(DATA TO EXAMINE Opens)

(* ===== verification/Token.v ===== *)
(** * internal/service: token.go, token_usage.go and the token table

    API tokens: their scopes, the matcher of scope paths, the service
    operations and the usage recorder, on the token table of
    internal/storage/auth_store.go (a map by id with a unique hash).  Random
    ids and keys and the clock are arguments; times are nanoseconds since Go's
    zero time.  The theorems: the recursive matcher decides the declarative
    meaning of "*" and "**"; authentication succeeds exactly for the key of an
    active, unexpired token; disabling or deleting a token revokes its key and
    its derived credentials; flushing usage never moves a last use back nor
    brings a deleted token back. *)

From Stdlib Require Import ZArith Lia Ascii.
From stdpp Require Import base list strings gmap.
From S2P Require Import Prelude GoStrings GoHash Identity Capabilities.

Local Open Scope Z_scope.

(** ** Data *)

Record Token := {
  tID : string;
  tName : string;
  tHashedKey : string;
  tScopes : list TokenScope;
  tCreatedAt : Z;
  tCreatedBy : string;
  tExpiresAt : option Z;
  tActive : bool;
  tLastUsedAt : option Z;
}.

Record TokenAuth := { aID : string; aName : string; aScopes : list TokenScope }.

Record tokenUsage := { pending : gmap string Z; seen : gmap string Z }.

Record TokenState := { tokens : gmap string Token; usage : tokenUsage }.

Definition TokenPrefix := "kutu_".

(** The index of the offending scope. *)
Inductive ScopeError :=
| PathRequired (i : nat) | OperationRequired (i : nat) | UnknownOperation (i : nat) (op : string).

Definition known_operation (op : string) : bool :=
  String.eqb op "read" || String.eqb op "write" || String.eqb op "delete" || String.eqb op "*".

Fixpoint validateTokenScopes_from (i : nat) (scopes : list TokenScope) : option ScopeError :=
  match scopes with
  | [] => None
  | sc :: scopes =>
      if String.eqb (TrimSpace (Path sc)) "" then Some (PathRequired i)
      else if isNil (Operations sc) then Some (OperationRequired i)
      else match list_find (fun op => known_operation op = false) (Operations sc) with
           | Some (_, op) => Some (UnknownOperation i op)
           | None => validateTokenScopes_from (S i) scopes
           end
  end.

Definition validateTokenScopes (scopes : list TokenScope) : option ScopeError :=
  validateTokenScopes_from 0 scopes.

Definition hashKey (raw : string) : string := hexSHA256 raw.

(** ** Matching scope paths *)

Fixpoint matchPathParts (pattern path : list string) {struct pattern} : bool :=
  match path with
  | [] => forallb (fun p => String.eqb p "**") pattern
  | seg :: path' =>
      match pattern with
      | [] => false
      | p :: rest =>
          if String.eqb p "**" then
            if isNil rest then true
            else existsb (fun i => matchPathParts rest (drop i path)) (seq 0 (S (length path)))
          else if String.eqb p "*" then matchPathParts rest path'
          else if negb (String.eqb p seg) then false
          else matchPathParts rest path'
      end
  end.

Definition matchPath (pattern path : string) : bool :=
  if String.eqb pattern "*" || String.eqb pattern "**" then true
  else matchPathParts (Split (Trim pattern "/") "/") (Split (Trim path "/") "/").

Definition containsOperation (ops : list string) (op : string) : bool :=
  existsb (fun o => String.eqb o op || String.eqb o "*") ops.

Definition TokenScopesAllow (scopes : list TokenScope) (configPath operation : string) : bool :=
  existsb (fun sc => matchPath (Path sc) configPath && containsOperation (Operations sc) operation)
          scopes.

(** ** Usage (token_usage.go) *)

Definition second : Z := 1000000000.

Definition record_use (id : string) (now : Z) (u : tokenUsage) : tokenUsage :=
  let now := now - now mod second in
  {| pending := <[id := now]> (pending u); seen := <[id := now]> (seen u) |}.

Definition take_pending (u : tokenUsage) : gmap string Z * tokenUsage :=
  (pending u, {| pending := ∅; seen := seen u |}).

Definition lastSeen (id : string) (u : tokenUsage) : option Z := seen u !! id.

(DATA TO EXAMINE Closes)

All of the records shown above should be reproduced exactly.

(* ===== verification/Token.v ===== *)
(** * internal/service: token.go, token_usage.go and the token table

    API tokens: their scopes, the matcher of scope paths, the service
    operations and the usage recorder, on the token table of
    internal/storage/auth_store.go (a map by id with a unique hash).  Random
    ids and keys and the clock are arguments; times are nanoseconds since Go's
    zero time.  The theorems: the recursive matcher decides the declarative
    meaning of "*" and "**"; authentication succeeds exactly for the key of an
    active, unexpired token; disabling or deleting a token revokes its key and
    its derived credentials; flushing usage never moves a last use back nor
    brings a deleted token back. *)

From Stdlib Require Import ZArith Lia Ascii.
From stdpp Require Import base list strings gmap.
From S2P Require Import Prelude GoStrings GoHash Identity Capabilities.

Local Open Scope Z_scope.

(** ** Data *)

Record Token := {
  tID : string;
  tName : string;
  tHashedKey : string;
  tScopes : list TokenScope;
  tCreatedAt : Z;
  tCreatedBy : string;
  tExpiresAt : option Z;
  tActive : bool;
  tLastUsedAt : option Z;
}.

Record TokenAuth := { aID : string; aName : string; aScopes : list TokenScope }.

Record tokenUsage := { pending : gmap string Z; seen : gmap string Z }.

Record TokenState := { tokens : gmap string Token; usage : tokenUsage }.

Definition TokenPrefix := "kutu_".

(** The index of the offending scope. *)
Inductive ScopeError :=
| PathRequired (i : nat) | OperationRequired (i : nat) | UnknownOperation (i : nat) (op : string).

Definition known_operation (op : string) : bool :=
  String.eqb op "read" || String.eqb op "write" || String.eqb op "delete" || String.eqb op "*".

Fixpoint validateTokenScopes_from (i : nat) (scopes : list TokenScope) : option ScopeError :=
  match scopes with
  | [] => None
  | sc :: scopes =>
      if String.eqb (TrimSpace (Path sc)) "" then Some (PathRequired i)
      else if isNil (Operations sc) then Some (OperationRequired i)
      else match list_find (fun op => known_operation op = false) (Operations sc) with
           | Some (_, op) => Some (UnknownOperation i op)
           | None => validateTokenScopes_from (S i) scopes
           end
  end.

Definition validateTokenScopes (scopes : list TokenScope) : option ScopeError :=
  validateTokenScopes_from 0 scopes.

Definition hashKey (raw : string) : string := hexSHA256 raw.

(** ** Matching scope paths *)

Fixpoint matchPathParts (pattern path : list string) {struct pattern} : bool :=
  match path with
  | [] => forallb (fun p => String.eqb p "**") pattern
  | seg :: path' =>
      match pattern with
      | [] => false
      | p :: rest =>
          if String.eqb p "**" then
            if isNil rest then true
            else existsb (fun i => matchPathParts rest (drop i path)) (seq 0 (S (length path)))
          else if String.eqb p "*" then matchPathParts rest path'
          else if negb (String.eqb p seg) then false
          else matchPathParts rest path'
      end
  end.

Definition matchPath (pattern path : string) : bool :=
  if String.eqb pattern "*" || String.eqb pattern "**" then true
  else matchPathParts (Split (Trim pattern "/") "/") (Split (Trim path "/") "/").

Definition containsOperation (ops : list string) (op : string) : bool :=
  existsb (fun o => String.eqb o op || String.eqb o "*") ops.

Definition TokenScopesAllow (scopes : list TokenScope) (configPath operation : string) : bool :=
  existsb (fun sc => matchPath (Path sc) configPath && containsOperation (Operations sc) operation)
          scopes.

(** ** Usage (token_usage.go) *)

Definition second : Z := 1000000000.

Definition record_use (id : string) (now : Z) (u : tokenUsage) : tokenUsage :=
  let now := now - now mod second in
  {| pending := <[id := now]> (pending u); seen := <[id := now]> (seen u) |}.

Definition take_pending (u : tokenUsage) : gmap string Z * tokenUsage :=
  (pending u, {| pending := ∅; seen := seen u |}).

Definition lastSeen (id : string) (u : tokenUsage) : option Z := seen u !! id.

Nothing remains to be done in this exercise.